American historian of science (born 1939)

George Saliba (Arabic: جورج صليبا) is a Lebanese-American historian who is Professor of Arabic and Islamic Science at the Department of Middle Eastern, South Asian, and African Studies, Columbia University, New York, where he has been since 1979. Saliba is currently the founding director of the Farouk Jabre Center for Arabic & Islamic Science & Philosophy and the Jabre-Khwarizmi Chair in the History Department.
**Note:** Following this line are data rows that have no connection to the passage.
(** What [sendContextAndProcessResponse] does with the drained stream. *)
Definition finish {C} (drained : string * option error) : Prog C (string * option error) :=
  let '(responseContent, err) := drained in
  match err with
  | Some e => ret ("", Some (errorString ("stream error: " +:+ Error e)))
  | None => ret (responseContent, None)
  end.

(** A session: the command table is registered, then the lines of [input]
    are read and processed one after the other. *)
Definition session {C} `{CompletionAPI C} `{Json} (input : list string)
    : Prog C (bool * MockReadliner) :=
  let* _ := registerCommandHandlers in
  mainLoop_for (length input) (mkMockReadliner input None 0).

(** A completion service that always refuses, and one whose stream breaks
    after a first fragment. *)
Definition refusingAPI : MockCompletionAPI :=
  mkMockCompletionAPI [] [] (Some (errorString "connection refused")).

Definition breakingAPI : MockCompletionAPI :=
  mkMockCompletionAPI []
    [mkDelta "par" None; mkDelta "" (Some (errorString "connection reset"))] None.

Definition abcdefAPI : MockCompletionAPI :=
  mkMockCompletionAPI []
    [mkDelta "abc " None; mkDelta "def" None; mkDelta "" (Some io_EOF)] None.

(** A service that refuses twice and then streams [abc def]. *)
Definition flakyAPI : ScriptedAPI :=
  [ (nil_chan, Some (errorString "timeout"));
    (nil_chan, Some (errorString "rate limited"));
    (make_chan [mkDelta "abc " None; mkDelta "def" None; mkDelta "" (Some io_EOF)] true, None) ].

(** The application with the mirror [P] configured; a world whose random
    source always answers [0.9]; two contexts, and a world holding the second
    one, whose third record has the role [narrator], as the file [ctx.json]. *)
Definition mirrored : App MockCompletionAPI :=
  set_autosaveFilePath "P" (makeTestApp makeTestCompletionAPI).

Definition jitteryWorld : World :=
  mkWorld ∅ ∅ (fun _ => 9 # 10) 0 (fun _ => ("", None)) 0 NoColor [].

(** A world whose random source always answers the largest [float64] below
    one, [1 - 2^-53]. *)
Definition roundingWorld : World :=
  mkWorld ∅ ∅ (fun _ => 9007199254740991 # 9007199254740992) 0 (fun _ => ("", None)) 0
          NoColor [].

Definition three_messages : list Message :=
  [mkMessage "system" "a"; mkMessage "user" "b"; mkMessage "assistant" "c"].

Definition narrator_messages : list Message :=
  [mkMessage "system" "a"; mkMessage "user" "b"; mkMessage "narrator" "c"].

Definition narratorWorld : World :=
  set_files {[ "ctx.json" := fst (json_MarshalIndent narrator_messages) ]} emptyWorld.

(** A text of one line. *)
Definition single_line (s : string) : bool :=
  forallb (fun c => negb (Ascii.eqb c "010")) (list_ascii_of_string s).

(** The test by which [parseUncoloredPlainTextRepresentation] takes a
    trimmed line for a [[role]] header. *)
Definition reads_as_header (line : string) : bool :=
  (3 <=? slen line) && first_byte_is "[" line && last_byte_is "]" line.

(** A content the plain-text format can carry: one line, not empty, with no
    white space around it, and not of the shape of a header. *)
Definition plain_line (s : string) : Prop :=
  s <> "" /\ strings_TrimSpace s = s /\ single_line s = true /\ reads_as_header s = false.

Definition plain_messages (ctx : list Message) : Prop :=
  Forall (fun m => isRoleValid (Role m) = true /\ plain_line (Content m)) ctx.

(** The three lines a message is rendered as. *)
Definition rendered_lines (m : Message) : list string :=
  ["[" +:+ Role m +:+ "]"; Content m; ""].

(** The rendering without colours. *)
Definition uncoloured (ctx : list Message) : string :=
  plainTextRepresentation (fun s => s) (fun s => s) ctx false.

(** * Properties *)

Lemma string_app_assoc (a b c : string) : (a +:+ b) +:+ c = a +:+ (b +:+ c).
Proof.
  induction a as [|ch a IH]; [reflexivity |].
  change (String ch ((a +:+ b) +:+ c) = String ch (a +:+ (b +:+ c))).
  now rewrite IH.
Qed.

Lemma string_app_nil_r (a : string) : a +:+ "" = a.
Proof.
  induction a as [|ch a IH]; [reflexivity |].
  change (String ch (a +:+ "") = String ch a).
  now rewrite IH.
Qed.

Lemma text_of_app (xs ys : list CompletionDelta) :
  text_of (xs ++ ys) = text_of xs +:+ text_of ys.
Proof.
  induction xs as [|d xs IH]; simpl; [reflexivity |].
  now rewrite IH, string_app_assoc.
Qed.

Ltac run :=
  unfold bind, ret, hang, get_app, modify_app, Print, PrintWarning, PrintError,
         time_Sleep, log in *; simpl in *.

(** ** The drain *)

Section Drain.

Context {C : Type}.

Lemma errors_Is_fragment (d : CompletionDelta) (target : error) :
  is_fragment d -> errors_Is (err d) target = false.
Proof. unfold is_fragment; intros ->; reflexivity. Qed.

(** The loop eats a run of fragments, echoing and collecting each. *)
Lemma drain_fragments (frags rest : list CompletionDelta) (closed : bool) :
  Forall is_fragment frags ->
  forall (collect : string) (app : App C) (w : World),
    printAndCollectStream_loop (frags ++ rest) closed collect app w
    = printAndCollectStream_loop rest closed (collect +:+ text_of frags) app (echoed frags w).
Proof.
  induction 1 as [|d frags Hd _ IH]; intros collect app w; simpl.
  - now rewrite string_app_nil_r.
  - rewrite (errors_Is_fragment d io_EOF Hd). rewrite Hd. run.
    rewrite IH. now rewrite string_app_assoc.
Qed.
(** * bigfilestat: a shallow embedding of [mod file_stat] (src/main.rs)

    An [f64] is a primitive float of the kernel ([PrimFloat.float]): its
    arithmetic is IEEE-754 binary64 with rounding to nearest, ties to even,
    as Rust's.  The kernel has a single NaN; it is modelled as the positive
    quiet NaN that Rust's parser gives for ["NaN"].

    A source (the content of the file) is a list of bytes.  Opening and
    reading the file are outside the model: the I/O errors of [File::open]
    and of the reader do not arise.  Errors are those of the code:
    [String::from_utf8] and [str::parse::<f64>] inside [for_file], and the
    [expect] of [median], a panic. *)

From Stdlib Require Import ZArith List Bool Floats Lia.
From Stdlib Require Import Strings.String Strings.Byte.
Import ListNotations.

(* ------------------------------------------------------------------ *)
(** ** Results: [Result<T, Box<dyn Error>>], and panics *)

Inductive error : Type :=
| Utf8Error        (** [FromUtf8Error] of [String::from_utf8] *)
| ParseFloatError. (** [ParseFloatError] of [str::parse::<f64>] *)

Inductive run (A : Type) : Type :=
| Ok (a : A)
| Err (e : error)
| Panic (msg : string).
Arguments Ok {A} a.
Arguments Err {A} e.
Arguments Panic {A} msg.

(** The [?] operator. *)
Definition bind {A B : Type} (m : run A) (k : A -> run B) : run B :=
  match m with
  | Ok a => k a
  | Err e => Err e
  | Panic s => Panic s
  end.

Notation "x <- m ;; k" := (bind m (fun x => k))
  (at level 61, m at next level, right associativity).

(* ------------------------------------------------------------------ *)
(** ** [reader.split(' ' as u8)] *)

Definition space : N := 32%N.

(** [BufRead::split]: each [read_until] reads up to and including the
    delimiter, which is then dropped; a read of zero bytes ends the
    iteration, so a trailing delimiter gives no empty last segment. *)
Fixpoint split_aux (cur : list N) (bs : list N) : list (list N) :=
  match bs with
  | [] => match cur with [] => [] | _ :: _ => [rev cur] end
  | b :: bs' =>
      if N.eqb b space then rev cur :: split_aux [] bs'
      else split_aux (b :: cur) bs'
  end.

Definition split_space (bs : list N) : list (list N) := split_aux [] bs.

(* ------------------------------------------------------------------ *)
(** ** [String::from_utf8]: well-formed UTF-8 only *)

Definition in_range (lo hi b : N) : bool := N.leb lo b && N.leb b hi.
Definition cont (b : N) : bool := in_range 128 191 b.

Fixpoint utf8_valid (bs : list N) : bool :=
  match bs with
  | [] => true
  | b0 :: r0 =>
      if N.ltb b0 128 then utf8_valid r0
      else if in_range 194 223 b0 then
        match r0 with
        | b1 :: r1 => cont b1 && utf8_valid r1
        | _ => false
        end
      else if in_range 224 239 b0 then
        match r0 with
        | b1 :: b2 :: r2 =>
            (if N.eqb b0 224 then in_range 160 191 b1
             else if N.eqb b0 237 then in_range 128 159 b1
             else cont b1) && cont b2 && utf8_valid r2
        | _ => false
        end
      else if in_range 240 244 b0 then
        match r0 with
        | b1 :: b2 :: b3 :: r3 =>
            (if N.eqb b0 240 then in_range 144 191 b1
             else if N.eqb b0 244 then in_range 128 143 b1
             else cont b1) && cont b2 && cont b3 && utf8_valid r3
        | _ => false
        end
      else false
  end.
==Early life and education==
Saliba received a bachelor's and master's degree in mathematics from the American University of Beirut. After, he received a Master of Science degree in Semitic languages and a doctorate in Islamic sciences from the University of California, Berkeley.

==Career==
Saliba has been at Columbia University since 1979. He studies the development of scientific ideas from late antiquity till early modern times, with a special focus on the various planetary theories that were developed within the Islamic civilization and the impact of such theories on early European astronomy. He uncovered pathways of transmission of Islamic astronomy to Renaissance Europe. The main thrust of his research has been the connections between Islamic astronomers and Copernicus. His book Islamic Science and the Making of the European Renaissance has been published in multiple languages including Arabic, English, and Turkish.

===Works on Arabic astronomy===

The following is a translation (Google Translate) of a portion of the French Wikipedia article, to which reference is made on the Talk page of this article.

George Saliba made important contributions to Arabic astronomy, closely intertwined with astrology: “Islamic astronomy has long maintained ambivalent relationships with astrology. At the beginning, astronomy and astrology were both considered complementary disciplines which were referred to under the generic name of "science of the stars" ('ilm al-nujûm). The transmission of the astronomical traditions of India and ancient Greece within the new Muslim civilization provided the opportunity to subject these sciences to more rigorous analysis. [...] This critical work resulted in a separation of astronomy and astrology, primarily because the latter dealt with metaphysical questions [...] which came in one way or another into conflict with the religious dogma of Islam. [...] Furthermore, astrologers constantly needed to call on the work of astronomers, to the extent that any serious astrological operation had to be based on astronomical observations. Due to the close dependence of astrology on the observations and mathematical calculations of astronomy, the boundaries between the two disciplines became extremely blurred in the eyes of laymen.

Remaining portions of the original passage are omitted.